Well crap...... THAT'S what I've been doing wrong for goodness sakes.... I've been using a putty knife and a turkey baster.


----------



## resinmonger (Mar 5, 2008)

Uuuumm, Marty said turkey... 

Soaking the driver in tequila doesn't help the gear mesh but after awhile, the driver doesn't care.:drunk::hat::freak::dude::tongue:


----------



## Bill Hall (Jan 6, 2007)

copperhead71 said:


> I looked thru the board's(hobbytalk archive's)and u find a little here,a little there!But i still have ?'s(the rear axel gear),can someone or many people exsplain to me the different rear gear's and there app's(afx non-mag,magnatraction,j.l.,aw.,)are the gear's that come standard on these car's good for anything,good after market brand's,the #teeth for road course VS long straight away tracks.(i keep my track simple 2 8 1/2 straight's) The use of "which tyco "or"super g plus"altered gear's for afx mag,non mag.The spacer's too!Or just anything "REAR GEAR RELATED".Thank's:thumbsup:


Sorry we digressed. The changeable rear ratio was a normal thing back in the t-jet days. 9-12-14 were the tooth counts. 9 was the first and original gear, 12 being the later hop up gear, and 14 came stock on the tuffones. The 12 tooth was lost in the shuffle. I've aquired a few in parts lots and find them to be quite tractable on the home track where the 14 is too leggy. The 9 tooth is great in that it allows for oversized wheel and tire combinations and retains somre driveability. The 14 tooth is the freeway flyer gear and will overwork or stress out armatures to which they are not matched or intended. 
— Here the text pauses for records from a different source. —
(* ===== verification/SchedulerCacheOps.v ===== *)
(** * The operations of the scheduler cache keep its invariant

    For every operation: it does not panic, it preserves [wf], and its effect
    on the nodes, the pods, the assumed pods and the priority classes is the
    one of the abstract cache below, in which nothing is derived or cached. *)

From S2P Require Import Prelude.
From S2P Require Import GoStrings.
From S2P Require Import K8sApi.
From S2P Require Import K8sInstances.
From S2P Require Import Constants.
From S2P Require Import PodUtils.
From S2P Require Import SchedulerCache.
From S2P Require Import SchedulerCacheInv.

(** ** The abstract cache *)

Record AbsCache := mkAbsCache {
  a_nodes : gmap string Node;
  a_pods : gmap string Pod;
  a_assumed : gmap string bool;
  a_pcs : gmap string PriorityClass
}.

Definition nodes_of (c : SchedulerCache) : gmap string Node := omap ni_node (nodesMap c).

Definition abs (c : SchedulerCache) : AbsCache :=
  mkAbsCache (nodes_of c) (podsMap c) (assumedPods c) (pcMap c).

(** The node a pod occupies: its node name, when that node is known. *)
Definition occupies (a : AbsCache) (p : Pod) (n : string) : Prop :=
  pod_NodeName p = n ∧ n ≠ "" ∧ is_Some (a_nodes a !! n).

#[export] Instance occupies_dec a p n : Decision (occupies a p n).
Proof. unfold occupies. solve_decision. Defined.

(** A pod without a node name keeps the node it is assumed on. *)
Definition spec_kept (a : AbsCache) (pod : Pod) : Pod :=
  match a_pods a !! pod_UID pod with
  | Some cur =>
      if decide (pod_NodeName pod = "" ∧ occupies a cur (pod_NodeName cur) ∧
                 is_Some (a_assumed a !! pod_UID pod))
      then pod_with_NodeName pod (pod_NodeName cur) else pod
  | None => pod
  end.

Definition spec_updatePod (pod : Pod) (a : AbsCache) : AbsCache * bool :=
  let key := pod_UID pod in
  let pod' := spec_kept a pod in
  if IsPodTerminated pod then
    (mkAbsCache (a_nodes a) (delete key (a_pods a)) (delete key (a_assumed a)) (a_pcs a), true)
  else
    (mkAbsCache (a_nodes a) (<[key := pod']> (a_pods a))
       (if IsPodRunning pod then delete key (a_assumed a) else a_assumed a) (a_pcs a),
     bool_decide (pod_NodeName pod' = "" ∨ occupies a pod' (pod_NodeName pod'))).

Definition spec_removePod (pod : Pod) (a : AbsCache) : AbsCache :=
  let key := pod_UID pod in
  mkAbsCache (a_nodes a) (delete key (a_pods a)) (delete key (a_assumed a)) (a_pcs a).

Definition spec_assumePod (pod : Pod) (allBound : bool) (a : AbsCache) : AbsCache :=
  let a' := (spec_updatePod pod a).1 in
  mkAbsCache (a_nodes a') (a_pods a') (<[pod_UID pod := allBound]> (a_assumed a')) (a_pcs a').

(** Forgetting a pod takes back the assignment made when it was assumed. *)
Definition spec_forgetPod (pod : Pod) (a : AbsCache) : AbsCache :=
  let key := pod_UID pod in
  let pod' := if decide (is_Some (a_assumed a !! key)) then pod_with_NodeName pod "" else pod in
  (spec_updatePod pod' (mkAbsCache (a_nodes a) (a_pods a) (delete key (a_assumed a)) (a_pcs a))).1.

(** A running pod that carries the name of a node. *)
Definition runs_on (a : AbsCache) (n k : string) : bool :=
  match a_pods a !! k with
  | Some p => bool_decide (pod_NodeName p = n ∧ n ≠ "") && IsPodRunning p
  | None => false
  end.

(** A new node adopts the pods that carry its name; those that run are no
    longer assumed. *)
Definition spec_updateNode (node : Node) (a : AbsCache) : AbsCache :=
  let n := node_Name node in
  mkAbsCache (<[n := node]> (a_nodes a)) (a_pods a)
    (if decide (is_Some (a_nodes a !! n)) then a_assumed a
     else filter (λ kb : string * bool, runs_on a n kb.1 = false) (a_assumed a))
    (a_pcs a).

Definition on_node (a : AbsCache) (n k : string) : bool :=
  match a_pods a !! k with
  | Some p => bool_decide (occupies a p n)
  | None => false
  end.

(** Pods assumed on a removed node are pending again. *)
Definition spec_removeNode (node : Node) (a : AbsCache) : AbsCache :=
  let n := node_Name node in
  if decide (is_Some (a_nodes a !! n)) then
    mkAbsCache (delete n (a_nodes a))
      (map_imap (λ k p,
         Some (if decide (occupies a p n ∧ is_Some (a_assumed a !! k))
               then pod_with_NodeName p "" else p)) (a_pods a))
      (filter (λ kb : string * bool, on_node a n kb.1 = false) (a_assumed a))
      (a_pcs a)
  else a.

Definition spec_updatePriorityClass (pc : PriorityClass) (a : AbsCache) : AbsCache :=
  mkAbsCache (a_nodes a) (a_pods a) (a_assumed a) (<[pc_Name pc := pc]> (a_pcs a)).

Definition spec_removePriorityClass (pc : PriorityClass) (a : AbsCache) : AbsCache :=
  mkAbsCache (a_nodes a) (a_pods a) (a_assumed a) (delete (pc_Name pc) (a_pcs a)).

(** ** Pods *)

Section Ops.
Context `{NIO : NodeInfoOps} `{NIL : !NodeInfoLaws}.

Lemma nodes_of_is_Some H c n :
  wfG H c → is_Some (nodes_of c !! n) ↔ is_Some (nodesMap c !! n).
Proof.
  intros Hwf. unfold nodes_of. rewrite lookup_omap.
  destruct (nodesMap c !! n) as [ni|] eqn:E; simpl; [|done].
  destruct (no_node _ _ _ _ _ (wf_node _ _ _ _ _ _ _ _ _ Hwf n ni E)) as (nd & -> & _).
  split; eauto.
Qed.

Lemma homed_occupies c p :
  wfG ∅ c → homed ∅ (nodesMap c) p ↔ occupies (abs c) p (pod_NodeName p).
Proof.
  intros Hwf. unfold homed, occupies. simpl. rewrite (nodes_of_is_Some ∅) by done.
  set_solver.
Qed.

Lemma invalidateAffinity_eq p c :
  invalidateAffinity p c =
  set_nodesInfoPodsWithReqAntiAffinity
    (keep_unless (podWithRequiredAntiAffinity p) (nodesInfoPodsWithReqAntiAffinity c))
    (set_nodesInfoPodsWithAffinity
       (keep_unless (podWithAffinity p) (nodesInfoPodsWithAffinity c)) c).
Proof.
  unfold invalidateAffinity, keep_unless.
  by destruct (podWithAffinity p), (podWithRequiredAntiAffinity p), c.
Qed.

(** What an operation on a pod leaves alone. *)
Definition frame (c c' : SchedulerCache) : Prop :=
  nodes_of c' = nodes_of c ∧ pcMap c' = pcMap c.

Lemma frame_insert c c' n ni ni' :
  nodesMap c !! n = Some ni → ni_node ni' = ni_node ni →
  nodesMap c' = <[n := ni']> (nodesMap c) → pcMap c' = pcMap c → frame c c'.
Proof.
  intros Hn Hnode HN Hpc. split; [|done]. unfold nodes_of. rewrite HN.
  apply map_eq. intros m. rewrite !lookup_omap. destruct (decide (n = m)) as [->|Hm].
  - by rewrite lookup_insert_eq, Hn.
  - by rewrite lookup_insert_ne.
Qed.

Definition kept (H : gset string) (c : SchedulerCache) (cur pod : Pod) : Pod :=
  if decide (pod_NodeName pod = "" ∧ homed H (nodesMap c) cur ∧
             is_Some (assumedPods c !! pod_UID pod))
  then pod_with_NodeName pod (pod_NodeName cur) else pod.

Lemma kept_homed H c c2 cur pod :
  homed H (nodesMap c) cur → assumedPods c2 = assumedPods c →
  (if (pod_NodeName pod =s "") && isAssumedPod c2 (pod_UID pod)
   then pod_with_NodeName pod (pod_NodeName cur) else pod) = kept H c cur pod.
Proof.
  intros Hh Ha. unfold kept, isAssumedPod. rewrite Ha.
  repeat case_bool_decide; simpl; case_decide; tauto.
Qed.

Lemma kept_unplaced H c cur pod : ¬ homed H (nodesMap c) cur → kept H c cur pod = pod.
Proof. intros Hh. unfold kept. by rewrite decide_False by tauto. Qed.

Lemma detachPod_spec H c cur pod :
  wfG H c → podsMap c !! pod_UID pod = Some cur → same_identity pod cur →
  ∃ c', detachPod (pod_UID pod) cur pod c = Some (c', kept H c cur pod) ∧
    wfG H c' ∧ frame c c' ∧ assumedPods c' = assumedPods c ∧
    podsMap c' = delete (pod_UID pod) (podsMap c).
Proof.
  intros Hwf Hcur Hsame. unfold detachPod.
  destruct (wf_pod _ _ _ _ _ _ _ _ _ Hwf _ _ Hcur) as (Hu & Hne & _).
  cbn [assignedPods set_orphanedPods set_podsMap nodesMap].
  rewrite (wf_assigned _ _ _ _ _ _ _ _ _ Hwf), Hcur. cbn [mbind option_bind].
  unfold assigned_to. destruct (decide (homed H (nodesMap c) cur)) as [Hh|Hh].
  - pose proof Hh as (_ & [ni Hni] & _). rewrite Hni.
    destruct (no_node _ _ _ _ _ (wf_node _ _ _ _ _ _ _ _ _ Hwf _ _ Hni)) as (nd & Hnd & Hname).
    destruct (updatePVC_insert (set_nodesMap (insert (pod_NodeName cur) (RemovePod ni cur).1)
        (set_orphanedPods (delete (pod_UID pod)) (set_podsMap (delete (pod_UID pod)) c)))
      (nodesMap c) (pod_NodeName cur) (RemovePod ni cur).1 nd) as (V & HV & Hpvc);
      [by apply Hwf|by rewrite RemovePod_node|done|].
    cbn [mbind option_bind]. rewrite HV. cbn [mbind option_bind].
    rewrite invalidateAffinity_eq, (kept_homed H c) by done. eexists. split; [done|].
    split_and!; try done.
    + unfold wfG. cbn.
      rewrite (same_identity_affinity pod cur), (same_identity_anti_affinity pod cur) by done.
      rewrite <- Hu. apply (wf_drop _ _ _ _ _ (pvcRefCounts c)); [exact Hwf| |done].
      split; auto with shim; congruence.
    + eapply frame_insert; [exact Hni|apply RemovePod_node|done..].
  - cbn [mbind option_bind]. rewrite kept_unplaced by done. eexists. split; [done|].
    split_and!; try done. unfold wfG. cbn. rewrite <- Hu.
    apply wf_drop_unplaced; [exact Hwf|congruence|done].
Qed.

(** [assignPod] followed by the insertion into the pods map. *)
Lemma assignPod_spec H c p :
  wfG H c → enters H (podsMap c) p →
  ∃ c', assignPod (pod_UID p) p c =
      Some (c', bool_decide (pod_NodeName p = "" ∨ homed H (nodesMap c) p)) ∧
    wfG H (set_podsMap (insert (pod_UID p) p) c') ∧ frame c c' ∧
    assumedPods c' = assumedPods c ∧ podsMap c' = podsMap c.
Proof.
  intros Hwf He. pose proof He as [Hf HpH (_ & Hne & Ht)].
  unfold assignPod. rewrite IsAssignedPod_spec, Ht, andb_true_r.
  case_bool_decide as Hn; cbn [negb].
  - rewrite bool_decide_eq_true_2 by tauto. eexists. split; [done|]. split_and!; try done.
    unfold wfG. cbn.
    assert (Hh : ¬ homed H (nodesMap c) p) by (unfold homed; tauto).
    pose proof (wf_place_unplaced _ _ _ _ _ _ _ _ _ _ Hwf He Hh) as Hw.
    by rewrite decide_False in Hw by tauto.
  - destruct (nodesMap c !! pod_NodeName p) as [ni|] eqn:Hni.
    + assert (Hh : homed H (nodesMap c) p) by (by eapply homed_lookup).
      destruct (no_node _ _ _ _ _ (wf_node _ _ _ _ _ _ _ _ _ Hwf _ _ Hni)) as (nd & Hnd & Hname).
      rewrite invalidateAffinity_eq.
      edestruct (updatePVC_insert (set_nodesInfoPodsWithReqAntiAffinity
          (keep_unless (podWithRequiredAntiAffinity p) (nodesInfoPodsWithReqAntiAffinity c))
          (set_nodesInfoPodsWithAffinity
             (keep_unless (podWithAffinity p) (nodesInfoPodsWithAffinity c))
             (set_assignedPods (insert (pod_UID p) (pod_NodeName p))
               (set_nodesMap (insert (pod_NodeName p) (AddPod ni p)) c))))
        (nodesMap c) (pod_NodeName p) (AddPod ni p) nd) as (V & HV & Hpvc);
        [by apply Hwf|by rewrite AddPod_node|done|].
      cbn in HV |- *. rewrite HV. cbn [mbind option_bind].
      rewrite bool_decide_eq_true_2 by tauto. eexists. split; [done|]. split_and!; try done.
      * unfold wfG. cbn. apply (wf_place_homed _ _ _ _ _ (pvcRefCounts c)); done.
      * eapply frame_insert; [exact Hni|apply AddPod_node|done..].
    + assert (Hh : ¬ homed H (nodesMap c) p).
      { intros (_ & [? ?] & _). congruence. }
      rewrite bool_decide_eq_false_2 by tauto. eexists. split; [done|]. split_and!; try done.
      unfold wfG. cbn. pose proof (wf_place_unplaced _ _ _ _ _ _ _ _ _ _ Hwf He Hh) as Hw.
      by rewrite decide_True in Hw.
Qed.

Lemma homed_frame H H' c c' p :
  wfG H c → wfG H' c' → frame c c' → ∀ G, homed G (nodesMap c') p ↔ homed G (nodesMap c) p.
Proof.
  intros Hwf Hwf' [Hn _] G. unfold homed.
  by rewrite <- (nodes_of_is_Some H' c'), <- (nodes_of_is_Some H c), Hn.
Qed.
As previously mentioned the final drive on the AFX is pretty well preset with regards to the pinion. People do however change the crown to a higher tooth count ...like a super ll crown for example. I've seen other higher tooth count crowns crammed in but it does involve some chassis trimmage.

Modern inlines afford great oppurtunity for ratio tinkerage. The snap axle set ups allow a person to set up different gear ratio and tire combinations and have it in reserve at the flick of a finger.

Ultimately the fine "tunage" on any drive ratio is tire profile. Setting up requires time and attention. With repetition you'll get to know what works on your track or tracks that you frequent.


----------



## copperhead71 (Aug 2, 2007)

And thank you all once again,tip's,history and good humor!:wave::thumbsup:


----------